Lala otworzyła drzwi do gabinetu. Na podłodze, przy stojących z boku fotelach, leżał na brzuchu Piotr, obłożony papierami, z laptopem przed sobą. Lala wybuchnęła śmiechem.
– Mamo! – zgorszony szept Mai.
Szymon stłumił chichot. – Zanieść cię do samochodu? – zapytał rzeczowo.
– Spróbuj tylko – burknął Piotr. Odwrócił się na bok. – Daj mi papierosa i wystaraj się o kawę. Ta jędza zabrała mi papierosy!
– Dobrze – powiedziała Lala. Odwróciła się i podeszła do Helgi. – Oddaj mu te papierosy – powiedziała półglosem. – Kawę zrobię sama.
– To już jakaś dziesiąta dzisiaj będzie – odpowiedziała Helga.

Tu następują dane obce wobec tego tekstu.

(** X14: what a clear pass removes and what it counts.  The groups [gs]
    it removes are, each once, the maximal regions of at least four cells of
    the board, no two of which share a cell, and there are at most 50 of
    them; the cells it empties are the cells of these groups, and every
    other cell of both boards is left as it is.  So the occupied cells before
    the pass are the occupied cells after it together with the removed ones,
    the value returned is the number of cells emptied (0, or at least 4 for
    each group), clears grows by the number of groups (the counter taken in
    the range in which the addition of the code is exact), and of the other
    globals only the score, the level and the marks are written. *)
Theorem clearGroups_accounting (m : Z) (st : State) :
  is_board (board st) → is_board (board_color st) →
  INT_MIN ≤ clears st → clears st + 50 ≤ INT_MAX →
  ∃ gs total st',
    clearGroups m st = Some (total, st') ∧
    (∀ g, g ∈ gs → region (board st) (board_color st) g ∧ 4 ≤ size g) ∧
    NoDup (mjoin gs) ∧
    (∀ R, region (board st) (board_color st) R → 4 ≤ size R →
          ∃ g, g ∈ gs ∧ g ≡ₚ R) ∧
    stones (board st) ≡ₚ stones (board st') ++ mjoin gs ∧
    (∀ c, c ∈ mjoin gs → rd (board st') c = 0 ∧ rd (board_color st') c = 0) ∧
    (∀ c, c ∉ mjoin gs → rd (board st') c = rd (board st) c ∧
                          rd (board_color st') c = rd (board_color st) c) ∧
    total = Z.of_nat (length (mjoin gs)) ∧
    Z.of_nat (length (stones (board st))) =
      Z.of_nat (length (stones (board st'))) + total ∧
    4 * Z.of_nat (length gs) ≤ total ∧ total ≤ 200 ∧
    (total = 0 ↔ gs = []) ∧
    clears st' = clears st + Z.of_nat (length gs) ∧
    INT_MIN ≤ clears st' ≤ INT_MAX ∧
    unwritten st' = unwritten st ∧ last_chain st' = last_chain st.
Proof.
  intros Hbd Hbc Hmin Hmax.
  destruct (clearGroups_removed m st Hbd Hbc)
    as (gs & total & st' & Hrun & _ & _ & Hgs & Hnd & Hfound & Hgone & Hkept & _ & Htotal
        & Hclears & _ & _ & Hun & Hlc).
  exists gs, total, st'. split; [exact Hrun|].
  split; [exact Hgs|]. split; [exact Hnd|]. split; [exact Hfound|].
  assert (∀ c, c ∈ mjoin gs → on_board c ∧ rd (board st) c ≠ 0) as Hwere.
  { intros c Hc. apply list_elem_of_join in Hc as (g & Hc & Hg).
    destruct (Hgs g Hg) as [(_ & _ & k & Hst & _) _].
    destruct (Hst c Hc) as (Hon & Hocc & _). by split. }
  assert (stones (board st) ≡ₚ stones (board st') ++ mjoin gs) as Hperm.
  { apply NoDup_Permutation.
    - apply NoDup_stones.
    - apply list.NoDup_app. split; [apply NoDup_stones|]. split; [|exact Hnd].
      intros c Hc Hc'. apply elem_of_stones in Hc as [_ Hocc].
      by destruct (Hgone c Hc').
    - intros c. rewrite elem_of_app, !elem_of_stones. split.
      + intros [Hon Hocc]. destruct (decide (c ∈ mjoin gs)) as [Hin|Hout]; [by right|].
        left. split; [exact Hon|]. by rewrite (proj1 (Hkept c Hout)).
      + intros [[Hon Hocc]|Hin]; [|by apply Hwere].
        split; [exact Hon|]. destruct (decide (c ∈ mjoin gs)) as [Hin|Hout].
        * by destruct (Hgone c Hin).
        * by rewrite <- (proj1 (Hkept c Hout)). }
  assert (total = Z.of_nat (length (mjoin gs))) as Hlen
    by (by rewrite Htotal, sum_with_size).
  assert (4 * Z.of_nat (length gs) ≤ total) as Hfour.
  { rewrite Htotal. apply sum_with_at_least. intros g Hg. by destruct (Hgs g Hg). }
  pose proof (groups_bound _ _ gs Hgs Hnd) as Hfifty.
  assert (total ≤ 200) as Hmost.
  { pose proof (stones_bound (board st)) as Hb.
    rewrite Hperm, length_app in Hb. lia. }
  split; [exact Hperm|]. split; [exact Hgone|]. split; [exact Hkept|].
  split; [exact Hlen|]. split.
  { rewrite Hperm, length_app. lia. }
  split; [exact Hfour|]. split; [exact Hmost|].
  split.
  { split.
    - intros Hz. destruct gs as [|g gs]; [reflexivity|]. simpl length in *. lia.
    - intros ->. by rewrite Hlen. }
  split; [exact Hclears|]. split; [lia|]. by split.
Qed.

Lemma clearGroups_accounting_witness :
  ∃ gs total st',
    clearGroups 2 ell_and_bar = Some (total, st') ∧
    (∀ g, g ∈ gs → region (board ell_and_bar) (board_color ell_and_bar) g ∧ 4 ≤ size g) ∧
    NoDup (mjoin gs) ∧
    (∀ R, region (board ell_and_bar) (board_color ell_and_bar) R → 4 ≤ size R →
          ∃ g, g ∈ gs ∧ g ≡ₚ R) ∧
    stones (board ell_and_bar) ≡ₚ stones (board st') ++ mjoin gs ∧
    (∀ c, c ∈ mjoin gs → rd (board st') c = 0 ∧ rd (board_color st') c = 0) ∧
    (∀ c, c ∉ mjoin gs → rd (board st') c = rd (board ell_and_bar) c ∧
                          rd (board_color st') c = rd (board_color ell_and_bar) c) ∧
    total = Z.of_nat (length (mjoin gs)) ∧
    Z.of_nat (length (stones (board ell_and_bar))) =
      Z.of_nat (length (stones (board st'))) + total ∧
    4 * Z.of_nat (length gs) ≤ total ∧ total ≤ 200 ∧
    (total = 0 ↔ gs = []) ∧
    clears st' = clears ell_and_bar + Z.of_nat (length gs) ∧
    INT_MIN ≤ clears st' ≤ INT_MAX ∧
    unwritten st' = unwritten ell_and_bar ∧ last_chain st' = last_chain ell_and_bar.
Proof.
  apply (clearGroups_accounting 2 ell_and_bar);
    [apply fill_is_board|apply fill_is_board|vm_compute; discriminate
    |vm_compute; discriminate].
Defined.

(** * The clear pass: a second pass finds nothing *)

(** a region of the boards left by a removal of cells lies inside a region
    of the boards before it *)
Lemma region_after_removal bd bc bd' bc' (removed : list (Z * Z)) R' R c :
  (∀ d, d ∈ removed → rd bd' d = 0) →
  (∀ d, d ∉ removed → rd bd' d = rd bd d ∧ rd bc' d = rd bc d) →
  region bd' bc' R' → region bd bc R → c ∈ R' → c ∈ R →
  size R' ≤ size R.
Proof.
  intros Hgone Hkept HR' HR Hc' Hc.
  assert (∀ k d, stone bd' bc' k d → stone bd bc k d) as Hstone.
  { intros k d (Hon & Hocc & Hcol).
    assert (d ∉ removed) as Hout by (intros Hin; by apply Hocc, Hgone).
    destruct (Hkept d Hout) as [Hb Hk]. split; [exact Hon|]. split; congruence. }
  assert (∀ k d e, linked bd' bc' k d e → linked bd bc k d e) as Hlinked.
  { intros k d e. induction 1 as [d Hd|d e f _ IH Hadj Hf].
    - apply linked_refl. by apply Hstone.
    - eapply linked_step; [exact IH|exact Hadj|by apply Hstone]. }
  assert (rd bc c = rd bc' c) as Hcol.
  { destruct HR' as (_ & _ & k & Hst & _). destruct (Hst c Hc') as (_ & Hocc & _).
    assert (c ∉ removed) as Hout by (intros Hin; by apply Hocc, Hgone).
    symmetry. by apply Hkept. }
  unfold size. apply inj_le. apply submseteq_length, NoDup_submseteq.
  - by destruct HR'.
  - intros d Hd. apply (region_cells bd bc R c HR Hc). rewrite Hcol.
    apply Hlinked. by apply (region_cells bd' bc' R' c HR' Hc').
Qed.

(** X15: a clear pass leaves no group behind for a pass that follows it at
    once.  Run on the state a pass returned (whatever the two multipliers),
    clearGroups returns 0 and changes nothing but the marks: boards, score,
    clears and level stay as the first pass left them.  In lock_and_cascade
    this is the pass that ends a chain when no cell has moved in between. *)
Theorem clearGroups_idempotent (m m' total : Z) (st st' : State) :
  is_board (board st) → is_board (board_color st) →
  clearGroups m st = Some (total, st') →
  ∃ st'', clearGroups m' st' = Some (0, st'') ∧
          st'' = with_visited st' (visited st'').
Proof.
  intros Hbd Hbc Hrun.
  destruct (clearGroups_removed m st Hbd Hbc)
    as (gs & total0 & st0 & Hrun0 & Hbd' & Hbc' & _ & _ & Hfound & Hgone & Hkept & _).
  rewrite Hrun in Hrun0. inversion Hrun0; subst total0 st0. clear Hrun0.
  destruct (clearGroups_removed m' st' Hbd' Hbc')
    as (gs2 & total2 & st'' & Hrun2 & Hbd2 & Hbc2 & Hgs2 & _ & _ & _ & Hkept2 & Hscore2
        & Htotal2 & Hclears2 & _ & Hlevel2 & Hun2 & Hlc2).
  assert (gs2 = []) as ->.
  { destruct gs2 as [|g gs2]; [reflexivity|]. exfalso.
    destruct (Hgs2 g ltac:(by left)) as [HR' H4].
    assert (∃ c, c ∈ g) as (c & Hc').
    { destruct g as [|c g']; [by destruct HR' as (_ & Hne & _)|]. exists c. by left. }
    destruct HR' as (Hnd' & Hne' & k & Hst' & Hrest').
    destruct (Hst' c Hc') as (Hon & Hocc' & _).
    assert (c ∉ mjoin gs) as Hout by (intros Hin; by apply Hocc', Hgone).
    assert (rd (board st) c ≠ 0) as Hocc by (by rewrite <- (proj1 (Hkept c Hout))).
    destruct (region_exists st c Hbd Hbc Hon Hocc) as (R & HR & Hc).
    assert (size g ≤ size R) as Hle.
    { apply (region_after_removal (board st) (board_color st)
               (board st') (board_color st') (mjoin gs) g R c); try assumption.
      - intros d Hd. by apply Hgone.
      - split; [exact Hnd'|]. split; [exact Hne'|]. by exists k. }
    destruct (Hfound R HR ltac:(lia)) as (g0 & Hg0 & Hperm).
    apply Hout. apply list_elem_of_join. exists g0. split; [by rewrite Hperm|exact Hg0]. }
  assert (total2 = 0) as -> by (by rewrite Htotal2).
  exists st''. split; [exact Hrun2|].
  assert (board st'' = board st') as Hb.
  { apply (grid_ext HEIGHT WIDTH); [assumption..|].
    intros y x _ _. apply (Hkept2 (y, x)). simpl. inversion 1. }
  assert (board_color st'' = board_color st') as Hc.
  { apply (grid_ext HEIGHT WIDTH); [assumption..|].
    intros y x _ _. apply (Hkept2 (y, x)). simpl. inversion 1. }
  assert (score st'' = score st') as Hs by (rewrite Hscore2; unfold sum_with; simpl; lia).
  assert (clears st'' = clears st') as Hcl by (rewrite Hclears2; simpl; lia).
  assert (level st'' = level st') as Hl by (by apply Hlevel2).
  unfold unwritten in Hun2. inversion Hun2 as [[H1 H2 H3 H4 H5 H6 H7 H8 H9]].
  destruct st'', st'. simpl in *. unfold with_visited. simpl. congruence.
Qed.

Lemma clearGroups_idempotent_witness :
  let st' := match clearGroups 2 ell_and_bar with
             | Some (_, s) => s
             | None => ell_and_bar
             end in
  ∃ st'', clearGroups 3 st' = Some (0, st'') ∧
          st'' = with_visited st' (visited st'').
Proof.
  intros st'.
  apply (clearGroups_idempotent 2 3 4 ell_and_bar st');
    [apply fill_is_board|apply fill_is_board|vm_compute; reflexivity].
Defined.

(** * lock_and_cascade returns *)

Lemma with_board_frame st st' :
  st' = with_board st (board st') (board_color st') →
  score st' = score st ∧ level st' = level st ∧ clears st' = clears st ∧
  last_chain st' = last_chain st ∧ unwritten st' = unwritten st.
Proof. intros H. rewrite H. by repeat split. Qed.

Lemma gravity_boards n st st' :
  gravity n st = Some st' → is_board (board st') ∧ is_board (board_color st').
Proof.
  revert st. induction n as [|n IH]; intros st Hrun; [discriminate|].
  rewrite gravity_S in Hrun.
  destruct (truthy (gravityFailSafe st).1); [by apply (IH _ Hrun)|].
  inversion Hrun; subst. destruct (gravityFailSafe_cells st) as (_ & H1 & H2 & _).
  by split.
Qed.

Lemma gravity_runs n st :
  (1901 ≤ n)%nat →
  ∃ st', gravity n st = Some st' ∧ animateGravity n st = Some st' ∧
    st' = with_board st (board st') (board_color st') ∧
    length (stones (board st')) = length (stones (board st)) ∧
    is_board (board st') ∧ is_board (board_color st').
Proof.
  intros Hn. destruct (gravity_returns n st) as (st' & Hrun & Hframe & Hlen).
  { pose proof (rows_sum_stones (board st)). lia. }
  exists st'. split; [exact Hrun|]. split; [by rewrite animateGravity_gravity|].
  split; [exact Hframe|]. split; [exact Hlen|]. by apply (gravity_boards n st).
Qed.

(** the occupied cells before a removal are the occupied cells after it and
    the removed ones *)
Lemma removed_stones bd bd' (removed : list (Z * Z)) :
  NoDup removed →
  (∀ c, c ∈ removed → on_board c ∧ rd bd c ≠ 0 ∧ rd bd' c = 0) →
  (∀ c, c ∉ removed → rd bd' c = rd bd c) →
  stones bd ≡ₚ stones bd' ++ removed.
Proof.
  intros Hnd Hgone Hkept. apply NoDup_Permutation.
  - apply NoDup_stones.
  - apply list.NoDup_app. split; [apply NoDup_stones|]. split; [|exact Hnd].
    intros c Hc Hc'. apply elem_of_stones in Hc as [_ Hocc].
    by destruct (Hgone c Hc') as (_ & _ & ?).
  - intros c. rewrite elem_of_app, !elem_of_stones. split.
    + intros [Hon Hocc]. destruct (decide (c ∈ removed)) as [Hin|Hout]; [by right|].
      left. split; [exact Hon|]. by rewrite (Hkept c Hout).
    + intros [[Hon Hocc]|Hin]; [|by destruct (Hgone c Hin) as (? & ? & _)].
      split; [exact Hon|]. destruct (decide (c ∈ removed)) as [Hin|Hout].
      * by destruct (Hgone c Hin) as (_ & _ & ?).
      * by rewrite <- (Hkept c Hout).
Qed.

Wyciągnęła z szuflady paczkę. – Masz. Przecież jak otworzy okno w gabinecie, to też na niego nawieje. Przykryj go chociaż, w szafie na dole jest koc.

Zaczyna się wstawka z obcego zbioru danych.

(** C1: for positive [rank] and [totalCompetitors], the standing carries
    [percentDownList = rank / totalCompetitors * 100], the percentile
    [(1 - (rank - 1) / totalCompetitors) * 100] clamped to [0, 100], and the
    total it was given. *)
Theorem computeStanding_formula (rank total : Z) :
  (0 < rank)%Z → (0 < total)%Z →
  totalCompetitors (computeStanding rank total) = total ∧
  percentDownList (computeStanding rank total)
    == inject_Z rank / inject_Z total * 100 ∧
  percentile (computeStanding rank total)
    == clamp ((1 - (inject_Z rank - 1) / inject_Z total) * 100) 0 100.
Proof.
  intros Hr Ht. rewrite computeStanding_ranked by done.
  split; [reflexivity|]. split; [reflexivity|].
  cbn [percentile calculateStats]. apply max_min_clamp.
Qed.

Lemma computeStanding_formula_witness :
  totalCompetitors (computeStanding 50 100) = 100%Z ∧
  percentDownList (computeStanding 50 100)
    == inject_Z 50 / inject_Z 100 * 100 ∧
  percentile (computeStanding 50 100)
    == clamp ((1 - (inject_Z 50 - 1) / inject_Z 100) * 100) 0 100.
Proof. apply (computeStanding_formula 50 100); lia. Defined.

(** C2: with [rank <= 0] or [totalCompetitors <= 0] the standing is the
    unranked placeholder; the function is total, so there is no failure
    case. *)
Theorem computeStanding_unranked (rank total : Z) :
  (rank <= 0)%Z ∨ (total <= 0)%Z →
  computeStanding rank total = unranked.
Proof.
  intros H. unfold computeStanding.
  destruct (Z.gtb_spec total 0); [|reflexivity].
  destruct (Z.gtb_spec rank 0); [lia|reflexivity].
Qed.

Lemma computeStanding_unranked_witness :
  computeStanding 0 250 = unranked ∧ computeStanding 7 0 = unranked.
Proof.
  split.
  - apply (computeStanding_unranked 0 250). left. lia.
  - apply (computeStanding_unranked 7 0). right. lia.
Defined.

(** The percentile of a rank that is on the list, without the clamp. *)
Lemma percentile_on_list (rank total : Z) :
  (1 <= rank)%Z → (rank <= total)%Z →
  percentile (computeStanding rank total)
    == (1 - (inject_Z rank - 1) / inject_Z total) * 100.
Proof.
  intros Hr Ht. rewrite computeStanding_ranked by lia.
  cbn [percentile calculateStats].
  assert (0 < inject_Z total) as Hn by (apply inject_Z_pos; lia).
  assert (1 <= inject_Z rank) as Hr'.
  { change 1 with (inject_Z 1). by rewrite <- Zle_Qle. }
  assert (inject_Z rank <= inject_Z total) as Ht' by (by rewrite <- Zle_Qle).
  pose proof (raw_percentile_pos _ _ Hn Ht').
  pose proof (raw_percentile_le_100 _ _ Hn Hr').
  rewrite Q.min_r by done. apply Q.max_r. lra.
Qed.
(** C8: on a session that uses the CP backend, reading [cplex_stats] or
    [cplex_quality] raises the usage error and leaves the session as it
    was, with nothing cached; on a CPLEX session each of the two readers
    answers a mapping, computed from the engine when nothing was cached,
    and every later read, after any further operations of the session,
    answers that same mapping without touching the session. *)
Theorem cplex_statistics_by_backend :
  backend_fixed ->
  forall (opl : E) (filename : option string) (calls : list api_call),
    let st := api_exec_all calls (new_OplModel opl filename) in
    (isUsingCP (_opl st) = true ->
     (exists msg, _get_cplex_stats st = (Raise (ValueError msg), st))
     /\ (exists msg, _get_cplex_quality st = (Raise (ValueError msg), st)))
    /\ (isUsingCP (_opl st) = false ->
        exists s q,
          fst (_get_cplex_stats st) = Ok s
          /\ fst (_get_cplex_quality st) = Ok q
          /\ (_cplex_stats st = None -> s = stats_dict (_opl st))
          /\ (_cplex_quality st = None -> q = quality_dict (_opl st))
          /\ (forall more,
                 let st' := api_exec_all more (snd (_get_cplex_stats st)) in
                 _get_cplex_stats st' = (Ok s, st'))
          /\ (forall more,
                 let st' := api_exec_all more (snd (_get_cplex_quality st)) in
                 _get_cplex_quality st' = (Ok q, st'))).
Proof.
  intros Hfixed opl filename calls st. split.
  - intros Hcp.
    assert (Hinv : cp_without_statistics st).
    { apply api_exec_all_cp_inv; [exact Hfixed|]. intros _. split; reflexivity. }
    destruct (Hinv Hcp) as [Hs Hq].
    unfold _get_cplex_stats, _get_cplex_quality. rewrite Hs, Hq, Hcp. eauto.
  - intros Hcp.
    destruct (first_stats_read _ Hcp) as (s & Hs1 & Hs2 & Hs3).
    destruct (first_quality_read _ Hcp) as (q & Hq1 & Hq2 & Hq3).
    exists s, q. repeat split; try assumption.
    + intros more st'. apply cached_stats_read.
      apply api_exec_all_stats_kept; assumption.
    + intros more st'. apply cached_quality_read.
      apply api_exec_all_quality_kept; assumption.
Qed.

(** *** Export *)

Lemma extension_allowed_In (extension : string) :
  extension_allowed extension = true <-> In extension ["sav"; ".lp"; "cpo"; "mps"].
Proof.
  unfold extension_allowed. rewrite existsb_exists. split.
  - intros [x [Hin Heq]]. apply String.eqb_eq in Heq. subst x. exact Hin.
  - intros Hin. exists extension. split; [exact Hin|apply String.eqb_refl].
Qed.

Lala zabrała kawę, koc i papierosy.
W gabinecie zastała dziwną scenę. Piotr leżał dalej w tym samym miejscu, ale teraz Maja siedziała mu na plecach, a Szymon ciągnął go za ręce. – Nie przeszkadzam?
– Puście mnie – uwolniony Piotr przewrócił się na bok, posykując wstał i ułożył się w fotelu. – Bogowie, daj tego papierosa.
– Chyba bogini – uśmiechnęła się Lala. – Co wyście robili? I co ci się właściwie stało?
– Próbowaliśmy go wyleczyć – wyjaśnił Szymon. – Takie rozciąganie, bo coś mu przeskoczyło. W plecach. Mama, odwiozę Majkę i wrócę.
Piotr palił. Majka głaskała go po głowie.
– Właściwie mógłbyś wrócić do domu… A, dobrze – zdecydowała Lala. – Wróć do nas, pomożesz Piotrusiowi.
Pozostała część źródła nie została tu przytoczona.